You get to see four or five races, depending on how you measure them, which aren’t anything like real races, but are instead full of cool things like swinging orbs and giants spikes and narrow mountain paths and people just straight up pulling out guns. There’s cars that are destroyed and upgraded, there’s betrayal and there’s success and there’s a tragic twist to a heroic sacrifice while the ending is pretty much almost everything you want with the promise of ongoing story and adventures to come.

It’s two hours of worldbuilding, high speed action, at least one ninja beatdown, organised crime, corrupt capitalism and a villain who has mastered the art of sheer smarm and has a great time throwing out some fantastic villainous breakdown lines like STOP HIIIIIIM.

Look, nothing I can tell you is going to make you interested in Speed Racer if it wasn’t already something that piqued your interest when you looked at it. I’m not about to reveal some secret truth about the movie that will rewrite your assumptions and make you realise this movie you may have thought was meh is good, actually. The movie is more like something bulletproof and unassailable to start with: This movie is absolutely and unfailingly itself. You can dislike everything this movie is doing but you can’t, Inception style, pretend that it’s an accident. This movie looks the way it looks because they want it to look that way, and they did.

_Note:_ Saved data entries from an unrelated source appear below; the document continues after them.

Definition ext4_handle_error (force_ro : bool) (error ino block : Z) (func : list Z) (line : Z)
    : K super (option unit) :=
  s <~ kget;;
  let journal := m_journal (p_mount s) in
  let continue_fs := negb force_ro && p_test_opt s EXT4_MOUNT_ERRORS_CONT in
  kmodify (fun s => set_mount_state (Z.lor (s_mount_state (p_sbi s)) EXT4_ERROR_FS) s);;;
  (if negb continue_fs && negb (p_rdonly s) then
     kmodify (set_p_shutdown true);;;
     if journal then call_int "jbd2_journal_abort" [- EIO];;; kret tt else kret tt
   else kret tt);;;
  bdev_ro <~ call_int "bdev_read_only" [];;
  (if bdev_ro =? 0 then
     save_error_info error ino block func line;;;
     if continue_fs && journal then kmodify (set_p_work true)
     else ext4_commit_super;;; kret tt
   else kret tt);;;
  let finish :=
    s <~ kget;;
    if p_rdonly s || continue_fs then kret (Some tt)
    else kmodify set_rdonly;;; kret (Some tt) in
  if p_test_opt s EXT4_MOUNT_ERRORS_PANIC then
    down <~ system_going_down;;
    if down then finish else kret None
  else finish.

Definition __ext4_error (func : list Z) (line : Z) (force_ro : bool) (error block : Z) : K super (option unit) :=
  s <~ kget;;
  if ext4_forced_shutdown s then kret (Some tt) else
  call_int "fsnotify_sb_error" [if error =? 0 then EFSCORRUPTED else error];;;
  ext4_handle_error force_ro error 0 block func line.

Definition __ext4_error_inode (ino : Z) (func : list Z) (line block error : Z) : K super (option unit) :=
  s <~ kget;;
  if ext4_forced_shutdown s then kret (Some tt) else
  call_int "fsnotify_sb_error" [if error =? 0 then EFSCORRUPTED else error; ino];;;
  ext4_handle_error false error (u32 ino) block func line.
(* ===== verification/SuperSpec.v ===== *)
(** * Error reports: the log of errors

    The errors of a file system are a count, the first error and the last one.  They are
    kept in memory and, once written, in the super block; [error_log] is the abstraction
    over both.  A report adds to the log, an update of the super block leaves it alone. *)

From stdpp Require Import prelude list strings.
From Stdlib Require Import ZArith Lia.
From S2P Require Import Prelude Kernel Bytes Layout Mount MountOpts MountSuper SuperState.

Local Open Scope Z_scope.

(** ** The log *)

(** An error as the super block has it. *)
Record error_entry := ErrorEntry {
  en_time : Z; en_ino : Z; en_block : Z; en_func : list Z; en_line : Z; en_code : Z
}.
Definition entry_of (e : error_info) : error_entry :=
  ErrorEntry (Z.min (Z.max (ei_time e) 0) (2 ^ 40 - 1)) (u32 (ei_ino e)) (u64 (ei_block e))
    (u8 <$> strncpy32 (ei_func e)) (u32 (ei_line e)) (u8 (ext4_errno_to_code (ei_code e))).
Definition entry_at (f : error_fields) (es : list Z) : error_entry :=
  ErrorEntry (tstamp_of es (ef_time f) (ef_time_hi f)) (get32 es (ef_ino f)) (le_get 8 es (ef_block f))
    (gets es (ef_func f) 32) (get32 es (ef_line f)) (getb es (ef_code f)).

(** The super block has a first error. *)
Definition has_first (es : list Z) : bool :=
  negb ((get32 es (ef_time first_error) =? 0) && (getb es (ef_time_hi first_error) =? 0)).

(** What tells whether and how the file system can be mounted: features, revision, and the
    flag EXT4_VALID_FS. *)
Definition marks (es : list Z) : Z * Z * Z * Z * bool :=
  (s_feature_compat es, s_feature_incompat es, s_feature_ro_compat es, s_rev_level es, Z.testbit (s_state es) 0).
Lemma marks_same l es es' :
  same_off l es es' ->
  apart l 0x5C 4 && apart l 0x60 4 && apart l 0x64 4 && apart l 0x4C 4 = true ->
  apart l 0x3A 2 = true \/ Z.testbit (s_state es') 0 = Z.testbit (s_state es) 0 -> marks es' = marks es.
Proof.
  intros Hs Ha Hv. rewrite !andb_true_iff in Ha. destruct Ha as [[[H1 H2] H3] H4].
  unfold marks, s_feature_compat, s_feature_incompat, s_feature_ro_compat, s_rev_level.
  rewrite (same_off_get l es es' 4 _ Hs H1), (same_off_get l es es' 4 _ Hs H2), (same_off_get l es es' 4 _ Hs H3),
    (same_off_get l es es' 4 _ Hs H4). f_equal.
  destruct Hv as [Hv|Hv]; [|exact Hv]. unfold s_state. by rewrite (same_off_get l es es' 2 _ Hs Hv).
Qed.

Record error_log := ErrorLog { lg_count : Z; lg_first : option error_entry; lg_last : error_entry }.
Definition log_of (s : super) : error_log :=
  ErrorLog (u32 (s_error_count (p_es s) + p_add_error_count s))
    (if has_first (p_es s) then Some (entry_at first_error (p_es s))
     else if 0 <? p_add_error_count s then Some (entry_of (p_first s)) else None)
    (if 0 <? p_add_error_count s then entry_of (p_last s) else entry_at last_error (p_es s)).

(** One more error. *)
Definition add_entry (e : error_entry) (l : error_log) : error_log :=
  ErrorLog (u32 (lg_count l + 1)) (Some (default e (lg_first l))) e.

(** What memory and super block owe each other: an error not yet in the super block is after
    the first one in memory, and the first one in memory has reached the super block or is
    still to be written. *)
Record errors_ok (s : super) : Prop := {
  eo_es : es_wf (p_es s);
  eo_count : 0 <= p_add_error_count s;
  eo_time : 0 <= ei_time (p_first s);
  eo_pending : 0 < p_add_error_count s -> 0 < ei_time (p_first s);
  eo_first : ei_time (p_first s) <> 0 -> has_first (p_es s) = true \/ 0 < p_add_error_count s
}.

Lemma log_note e s :
  errors_ok s -> p_add_error_count s < 2 ^ 31 - 1 -> 0 < ei_time e ->
  log_of (note_error e s) = add_entry (entry_of e) (log_of s) /\ errors_ok (note_error e s).
Proof.
  intros [Hes Hc Ht Hp Hf] Hmax He.
  assert (Hadd : p_add_error_count (note_error e s) = p_add_error_count s + 1).
  { cbn. apply s32_small. lia. }
  split.
  - unfold log_of, add_entry. rewrite Hadd. cbn [lg_count lg_first p_es p_mount note_error set_p_errors p_first p_last].
    destruct (Z.ltb_spec 0 (p_add_error_count s + 1)); [|lia]. f_equal.
    + unfold u32, wrap. rewrite Zplus_mod_idemp_l. f_equal. unfold p_es, note_error. cbn. lia.
    + change (p_es (note_error e s)) with (p_es s). destruct (has_first (p_es s)) eqn:Eh; [done|].
      destruct (Z.ltb_spec 0 (p_add_error_count s)).
      * destruct (Z.eqb_spec (ei_time (p_first s)) 0); [lia|done].
      * destruct (Z.eqb_spec (ei_time (p_first s)) 0); [done|]. destruct Hf; [done|congruence|lia].
  - assert (Hn : 0 < ei_time (p_first (note_error e s))).
    { cbn. destruct (Z.eqb_spec (ei_time (p_first s)) 0); [done|lia]. }
    split; rewrite ?Hadd; [exact Hes|lia|lia|lia|]. intros _. right. lia.
Qed.

(** ** Writing an error to the super block *)

Definition error_ranges (f : error_fields) : list (Z * Z) :=
  [(ef_time f, 4); (ef_time_hi f, 1); (ef_func f, 32); (ef_line f, 4); (ef_ino f, 4); (ef_block f, 8); (ef_code f, 1)].

Lemma length_strncpy32 f : length (strncpy32 f) = 32%nat.
Proof. unfold strncpy32. rewrite length_take, length_app, length_replicate. lia. Qed.

Lemma same_off_tstamp es lo hi now : same_off [(lo, 4); (hi, 1)] es (put_tstamp es lo hi now).
Proof.
  unfold put_tstamp. destruct (ext4_update_tstamp now) as [l h].
  apply (same_off_app [(lo, 4)] [(hi, 1)] es (put32 es lo l)); [apply (same_off_put es lo 4 l)|apply same_off_putb].
Qed.
Lemma same_off_error f e es : same_off (error_ranges f) es (put_error f e es).
Proof.
  unfold put_error, error_ranges. pose proof (length_strncpy32 (ei_func e)) as Hl.
  eapply (same_off_app [(ef_time f, 4); (ef_time_hi f, 1)]); [apply same_off_tstamp|].
  eapply (same_off_app [(ef_func f, 32)]).
  { pose proof (same_off_puts (put_tstamp es (ef_time f) (ef_time_hi f) (ei_time e)) (ef_func f)
      (strncpy32 (ei_func e))) as Hs. rewrite Hl in Hs. exact Hs. }
  eapply (same_off_app [(ef_line f, 4)]); [apply (same_off_put _ _ 4)|].
  eapply (same_off_app [(ef_ino f, 4)]); [apply (same_off_put _ _ 4)|].
  eapply (same_off_app [(ef_block f, 8)]); [apply (same_off_put _ _ 8)|]. apply same_off_putb.
Qed.

Lemma length_put_tstamp es lo hi now : length (put_tstamp es lo hi now) = length es.
Proof. unfold put_tstamp. destruct (ext4_update_tstamp now). by autorewrite with len. Qed.
Lemma bytes_put_tstamp es lo hi now : bytes_ok es -> bytes_ok (put_tstamp es lo hi now).
Proof. unfold put_tstamp. destruct (ext4_update_tstamp now). auto with evfs. Qed.
Lemma put_tstamp_wf es lo hi now : es_wf es -> es_wf (put_tstamp es lo hi now).
Proof. intros [Hl Hb]. split; [by rewrite length_put_tstamp|by apply bytes_put_tstamp]. Qed.
Lemma put_error_wf f e es : es_wf es -> es_wf (put_error f e es).
Proof.
  intros [Hl Hb]. unfold put_error. split.
  - by autorewrite with len; rewrite length_put_tstamp.
  - auto 10 using bytes_put_tstamp with evfs.
Qed.

Lemma tstamp_put es lo hi now :
  0 <= lo -> lo + 4 <= Z.of_nat (length es) -> 0 <= hi < Z.of_nat (length es) -> lo + 4 <= hi ->
  tstamp_of (put_tstamp es lo hi now) lo hi = Z.min (Z.max now 0) (2 ^ 40 - 1).
Proof.
  intros Hlo Hl Hhi Hd. pose proof (tstamp_roundtrip now) as Ht. unfold tstamp_of, put_tstamp.
  destruct (ext4_update_tstamp now) as [l h]. destruct Ht as (<- & Hlr & Hhr).
  rewrite getb_putb_eq by (rewrite length_le_put; lia). rewrite le_get_putb_out, get32_put32_eq by lia.
  by rewrite u8_small, u32_small by (unfold in_u in *; lia).
Qed.

(** The two records: the offsets are in the super block and apart from each other. *)
Lemma error_layout f : f = first_error \/ f = last_error ->
  0 <= ef_time f /\ ef_time f + 4 <= ef_time_hi f < 1024 /\
  0 <= ef_ino f /\ ef_ino f + 4 <= ef_block f /\ ef_ino f + 4 <= ef_line f /\ ef_block f + 8 <= ef_func f /\
  (ef_line f + 4 <= ef_block f \/ ef_func f + 32 <= ef_line f) /\ (ef_line f + 4 <= ef_func f \/ ef_func f + 32 <= ef_line f) /\
  ef_line f + 4 <= ef_code f /\ ef_func f + 32 <= ef_code f < 1024 /\
  apart [(ef_func f, 32); (ef_line f, 4); (ef_ino f, 4); (ef_block f, 8); (ef_code f, 1)] (ef_time f) 4 = true /\
  apart [(ef_func f, 32); (ef_line f, 4); (ef_ino f, 4); (ef_block f, 8); (ef_code f, 1)] (ef_time_hi f) 1 = true.
Proof. intros [->| ->]; cbn; split_and!; (lia || reflexivity). Qed.

Lemma entry_put f e es :
  f = first_error \/ f = last_error -> es_wf es -> entry_at f (put_error f e es) = entry_of e.
Proof.
  intros Hf [Hl _]. unfold sizeof_ext4_super_block in Hl. pose proof (length_strncpy32 (ei_func e)) as Hn.
  destruct (error_layout f Hf) as (A1 & A2 & A3 & A4 & A5 & A6 & A7 & A8 & A9 & A10 & A11 & A12). clear Hf.
  unfold entry_at, entry_of, put_error.
  set (es1 := put_tstamp es (ef_time f) (ef_time_hi f) (ei_time e)).
  set (es2 := puts es1 (ef_func f) (strncpy32 (ei_func e))).
  set (es3 := put32 es2 (ef_line f) (ei_line e)). set (es4 := put32 es3 (ef_ino f) (ei_ino e)).
  set (es5 := le_put 8 es4 (ef_block f) (ei_block e)).
  assert (L1 : length es1 = length es) by apply length_put_tstamp.
  assert (L2 : length es2 = length es) by (unfold es2; by autorewrite with len).
  assert (L3 : length es3 = length es) by (unfold es3; by autorewrite with len).
  assert (L4 : length es4 = length es) by (unfold es4; by autorewrite with len).
  assert (L5 : length es5 = length es) by (unfold es5; by autorewrite with len).
  assert (S15 : same_off [(ef_func f, 32); (ef_line f, 4); (ef_ino f, 4); (ef_block f, 8); (ef_code f, 1)] es1
                  (putb es5 (ef_code f) (ext4_errno_to_code (ei_code e)))).
  { eapply (same_off_app [(ef_func f, 32)]).
    { pose proof (same_off_puts es1 (ef_func f) (strncpy32 (ei_func e))) as Hs. rewrite Hn in Hs. exact Hs. }
    eapply (same_off_app [(ef_line f, 4)]); [apply (same_off_put _ _ 4)|].
    eapply (same_off_app [(ef_ino f, 4)]); [apply (same_off_put _ _ 4)|].
    eapply (same_off_app [(ef_block f, 8)]); [apply (same_off_put _ _ 8)|]. apply same_off_putb. }
  f_equal.
  - unfold tstamp_of. rewrite (same_off_get _ _ _ 4 _ S15), (same_off_getb _ _ _ _ S15) by done.
    fold (tstamp_of es1 (ef_time f) (ef_time_hi f)). unfold es1. apply tstamp_put; lia.
  - rewrite le_get_putb_out by lia. unfold es5.
    rewrite le_get_put_out by lia. unfold es4.
    apply get32_put32_eq; lia.
  - rewrite le_get_putb_out by lia. unfold es5.
    apply le_get_put_eq; lia.
  - rewrite (gets_ext _ es2); [|intros i Hi].
    { unfold es2. rewrite <- Hn. apply gets_puts_u8; lia. }
    rewrite getb_putb_ne by lia.
    unfold es5, es4, es3. by rewrite !getb_put_out by lia.
  - rewrite le_get_putb_out by lia. unfold es5, es4.
    rewrite !le_get_put_out by lia. unfold es3.
    apply get32_put32_eq; lia.
  - apply getb_putb_eq. lia.
Qed.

There’s an unreserved intentionality to it, and it’s also very pure. I said that Speed Racer is not a movie about the story that Speed Racer tells, but what is it then? I think, to describe this movie, the mindset that made this movie work for me, is that it’s a movie about how playing Speed Racer feels.

That feeling of being a little kid with some cars in your hands and running and driving them over surfaces and imagining the kind of story that those little cars in your hand would generate if they could interact with one another like they were the objects in your hands, moving as fast as they could. The whole story operates in the intersection between ‘dumb as fuck’ and ‘cool as hell,’ a region that I think of as the Marcus’ Bo Staff From Babylon 5 Zone.

I talk about how supporting queer art means supporting all kinds of queer art. That it’s not just about the sad or mournful tragedies, or the chaste queer romances. I talk about how just a story about a queer hero who goes on to save the day and beat the dragon is still a perfectly good story and worthy of consideration. This is a movie made by a pair of trans women and it’s just so joyful and preposterous all at once.

Speed Racer is a fun story, and the little kid popping up at the literal last minute to assert that he’s providing a content warning for cooties sensitive viewers should probably tell you the kind of movie it’s trying to be. Dislike what it is, but you can’t pretend for a moment it’s not entirely intending to be it.